(Records drawn from a dataset)
********
(** X1: [Validate] accepts a description exactly when it has addresses,
    every address parses, and, if the login is skipped, no tag, password
    or macaroon comes with it. *)
Theorem Validate_accepts_iff (info : Info) :
  Validate info = None <->
  Addrs info <> [] /\
  Forall (fun a => parses a = true) (Addrs info) /\
  (SkipLogin info = true ->
   Tag info = None /\ Password info = "" /\ Macaroons info = []).
Proof.
  split.
  - intros Hv. apply Validate_None_inv in Hv as (Hne & [hps Hp] & Hskip).
    split; [exact Hne|]. split; [|exact Hskip].
    exact (ParseHostPorts_inr_parses _ _ Hp).
  - intros (Hne & Hall & Hskip). apply Validate_accepts; assumption.
Qed.

(** X2: [Validate] looks at nothing but the addresses, the [SkipLogin]
    flag and, when the flag is set, whether a tag, a password and
    macaroons are there at all: two descriptions alike in these get the
    same verdict, whatever their other fields and whatever the
    credentials are. *)
Theorem Validate_reads_only (a b : Info) :
  Addrs a = Addrs b ->
  SkipLogin a = SkipLogin b ->
  (SkipLogin a = true ->
   isSome (Tag a) = isSome (Tag b) /\
   (Password a = "" <-> Password b = "") /\
   (Macaroons a = [] <-> Macaroons b = [])) ->
  Validate a = Validate b.
Proof.
  intros Haddrs Hskip Hcred. unfold Validate. rewrite <- Haddrs, <- Hskip.
  destruct (length (Addrs a) =? 0)%nat; [reflexivity|].
  destruct (ParseHostPorts (Addrs a)); [reflexivity|].
  destruct (SkipLogin a); [|reflexivity].
  destruct (Hcred eq_refl) as (Ht & Hp & Hm). rewrite <- Ht.
  destruct (isSome (Tag a)); [reflexivity|].
  destruct (String.eqb_spec (Password a) "") as [Ea|Ea],
           (String.eqb_spec (Password b) "") as [Eb|Eb];
    try (exfalso; tauto); cbn [negb]; [|reflexivity].
  destruct (Macaroons a) as [|ma ra], (Macaroons b) as [|mb rb];
    try reflexivity.
  - destruct Hm as [Hm _]. specialize (Hm eq_refl). discriminate.
  - destruct Hm as [_ Hm]. specialize (Hm eq_refl). discriminate.
Qed.

(** X4: whatever [Validate] objects to, the error it returns is one that
    [IsNotValid] recognises. *)
Theorem Validate_errors_all_not_valid (info : Info) (e : error) :
  Validate info = Some e -> IsNotValid e = true.
Proof. apply Validate_error_is_not_valid. Qed.

(** X5: [Ports] panics exactly when some address of the description does
    not parse. *)
Theorem Ports_panics_iff (info : Info) :
  (exists err, Ports info = Panics err) <->
  (exists a, a ∈ Addrs info /\ parses a = false).
Proof.
  unfold Ports. split.
  - intros [err Hp].
    destruct (ParseHostPorts (Addrs info)) as [e|hps] eqn:Hparse; [|discriminate].
    exact (ParseHostPorts_fails_some_address _ _ Hparse).
  - intros (a & Hin & Ha).
    destruct (ParseHostPorts_one_fails _ _ Hin Ha) as [err ->].
    exists err. reflexivity.
Qed.

(** X6: [Ports] returns no port at all exactly when the description has
    no address; in particular it does not panic on an empty list, which
    [Validate] refuses. *)
Theorem Ports_empty_iff (info : Info) :
  Ports info = Returns [] <-> Addrs info = [].
Proof.
  split.
  - intros Hr. destruct (Addrs info) as [|a rest] eqn:Ea; [reflexivity|exfalso].
    unfold Ports in Hr.
    destruct (ParseHostPorts (Addrs info)) as [e|hps] eqn:Hparse; [discriminate|].
    injection Hr as Hr. apply elements_empty_inv in Hr.
    rewrite Ea in Hparse.
    destruct (ParseHostPort a) as [e|hp] eqn:Hpa;
      [rewrite ParseHostPorts_cons, Hpa in Hparse; discriminate|].
    assert (Hin : Port hp ∈
      fold_left (fun ports hp => set.Add ports (Port hp)) hps set.NewInts).
    { apply (gathered_ports (a :: rest) hps _ Hparse).
      exists a, hp. split; [left|]. split; [exact Hpa|reflexivity]. }
    unfold set.Values in Hr. set_solver.
  - intros He. unfold Ports. rewrite He. reflexivity.
Qed.

(** X7: when [Ports] panics, [Validate] refuses the same description, and
    the error it reports carries the text of the value [Ports] panics
    with. *)
Theorem Ports_panic_is_Validate_error (info : Info) (err : error) :
  Ports info = Panics err ->
  Addrs info <> [] /\
  Validate info = Some (NotValidf ("host addresses: " +:+ Error err)).
Proof.
  unfold Ports, Validate. intros Hp.
  destruct (ParseHostPorts (Addrs info)) as [e|hps] eqn:Hparse; [|discriminate].
  injection Hp as ->.
  destruct (Addrs info) as [|a rest]; [discriminate|].
  split; [discriminate|reflexivity].
Qed.

(** X8: [Ports] never returns more ports than there are addresses. *)
Theorem Ports_at_most_one_per_address (info : Info) (ports : list Z) :
  Ports info = Returns ports ->
  (length ports <= length (Addrs info))%nat.
Proof.
  unfold Ports. intros Hr.
  destruct (ParseHostPorts (Addrs info)) as [e|hps] eqn:Hparse; [discriminate|].
  injection Hr as <-. unfold set.Values.
  pose proof (Forall2_length _ _ _ (ParseHostPorts_inr _ _ Hparse)) as Hlen.
  pose proof (size_fold_Add hps set.NewInts) as Hsize.
  unfold set.NewInts in Hsize at 2. rewrite size_empty in Hsize.
  unfold size, set_size in Hsize. cbn in Hsize. lia.
Qed.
********
▸ What is expected
Reproduce, character for character, only the lines of the preceding data that start at the line with "(String.eqb_spec (Password b)" and end at the line with "Proof. apply Validate_error_is_not_valid.", both included.

▸ Solution below
           (String.eqb_spec (Password b) "") as [Eb|Eb];
    try (exfalso; tauto); cbn [negb]; [|reflexivity].
  destruct (Macaroons a) as [|ma ra], (Macaroons b) as [|mb rb];
    try reflexivity.
  - destruct Hm as [Hm _]. specialize (Hm eq_refl). discriminate.
  - destruct Hm as [_ Hm]. specialize (Hm eq_refl). discriminate.
Qed.

(** X4: whatever [Validate] objects to, the error it returns is one that
    [IsNotValid] recognises. *)
Theorem Validate_errors_all_not_valid (info : Info) (e : error) :
  Validate info = Some e -> IsNotValid e = true.
Proof. apply Validate_error_is_not_valid. Qed.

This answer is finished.